**Records:**

Lemma first_time_accept k n c c' : first_time k c → unseen k n → accept n c = Some c' → first_time k c'.
Proof.
  intros Hc Hn Ha. assert (Hnone : c_owed c = None → ∀ f, facts c !! k = Some f →
    f_polls f = 0%Z ∧ f_place f = Nowhere ∧ f_first f = None).
  { intros Ho f Hf. destruct (Hc f Hf) as (H1 & H2 & [H3|[_ H3]]); [done|congruence]. }
  assert (Hlearn : ∀ k' f p o, c_owed c = None → (k' = k → f_polls f = 0%Z ∧ f_place f = Nowhere ∧
    (f_first f = None ∨ f_first f = f_last f ∧ o = Some (OwesPush k))) → first_time k (learn k' f p o c)).
  { intros. by apply first_time_learn. }
  destruct n as [k' m|k' m|t k' remote|op]; cbn [accept] in Ha; destruct (c_owed c) as [[k0|k0]|] eqn:Ho; try done.
  - destruct (facts c !! k') as [f|]; [done|]. injection Ha as <-. apply Hlearn; [done|]. intros _. split_and!; [done..|by left].
  - destruct (facts c !! k') as [f|] eqn:Hf; [|done]. cbn in Ha. destruct (decide _); [|done]. injection Ha as <-.
    apply Hlearn; [done|]. intros ->. destruct (Hnone eq_refl f Hf) as (? & ? & ?). split_and!; [done..|by left].
  - destruct (facts c !! k') as [f|] eqn:Hf; [|done]. cbn in Ha. destruct (_ && _); [|done]. injection Ha as <-.
    destruct remote; apply Hlearn; try done. intros ->. destruct (Hnone eq_refl f Hf) as (? & ? & Hfirst).
    split_and!; [done..|]. right. cbn. by rewrite Hfirst.
  - destruct op as [k' v| |v|v o|k'|]; try done. destruct (facts c !! k') as [f|] eqn:Hf; [|done]. cbn in Ha.
    destruct (bool_decide (k' = k0)) eqn:Hk0; [|done]. destruct (view_ok _ _ _); [|done]. injection Ha as <-.
    apply bool_decide_eq_true in Hk0 as ->. intros f' Hf'. cbn in Hn, Hf'. rewrite lookup_insert_ne in Hf' by done.
    destruct (Hc f' Hf') as (? & ? & [?|[_ [= ?]]]); [|congruence]. split_and!; [done..|by left].
  - destruct op as [k' v| |v|v o|k'|]; try done. destruct (decide _); [|done]. injection Ha as <-. intros f' Hf'.
    destruct (Hc f' Hf') as (? & ? & [?|[_ [= ?]]]); [|congruence]. split_and!; [done..|by left].
  - destruct op as [k' v| |v|v o|k'|]; try done.
    + destruct (decide _); [|done]. by injection Ha as <-.
    + destruct (facts c !! task_id v) as [f|] eqn:Hf; [|done]. cbn in Ha.
      destruct (bool_decide (f_place f ≠ Nowhere)) eqn:Hpl; [|by rewrite andb_false_r in Ha].
      destruct (_ && _); [|done]. injection Ha as <-. apply Hlearn; [done|]. intros Hk. rewrite Hk in Hf.
      destruct (Hnone eq_refl f Hf) as (_ & H & _). by apply bool_decide_eq_true in Hpl.
    + destruct (facts c !! task_id v) as [f|] eqn:Hf; [|done]. cbn in Ha. destruct (_ && _); [|done]. injection Ha as <-.
      apply Hlearn; [done|]. intros Hk. rewrite Hk in Hf. destruct (Hnone eq_refl f Hf) as (? & ? & ?). split_and!; [done..|by left].
    + destruct (decide _); [|done]. by injection Ha as <-.
Qed.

**What to work on:** Print the lines above, unchanged, from the start of the records to the line with "f_polls f = 0%Z ∧ f_place f = Nowhere ∧ f_first", including that final line.

**Exercise output:**
Lemma first_time_accept k n c c' : first_time k c → unseen k n → accept n c = Some c' → first_time k c'.
Proof.
  intros Hc Hn Ha. assert (Hnone : c_owed c = None → ∀ f, facts c !! k = Some f →
    f_polls f = 0%Z ∧ f_place f = Nowhere ∧ f_first f = None).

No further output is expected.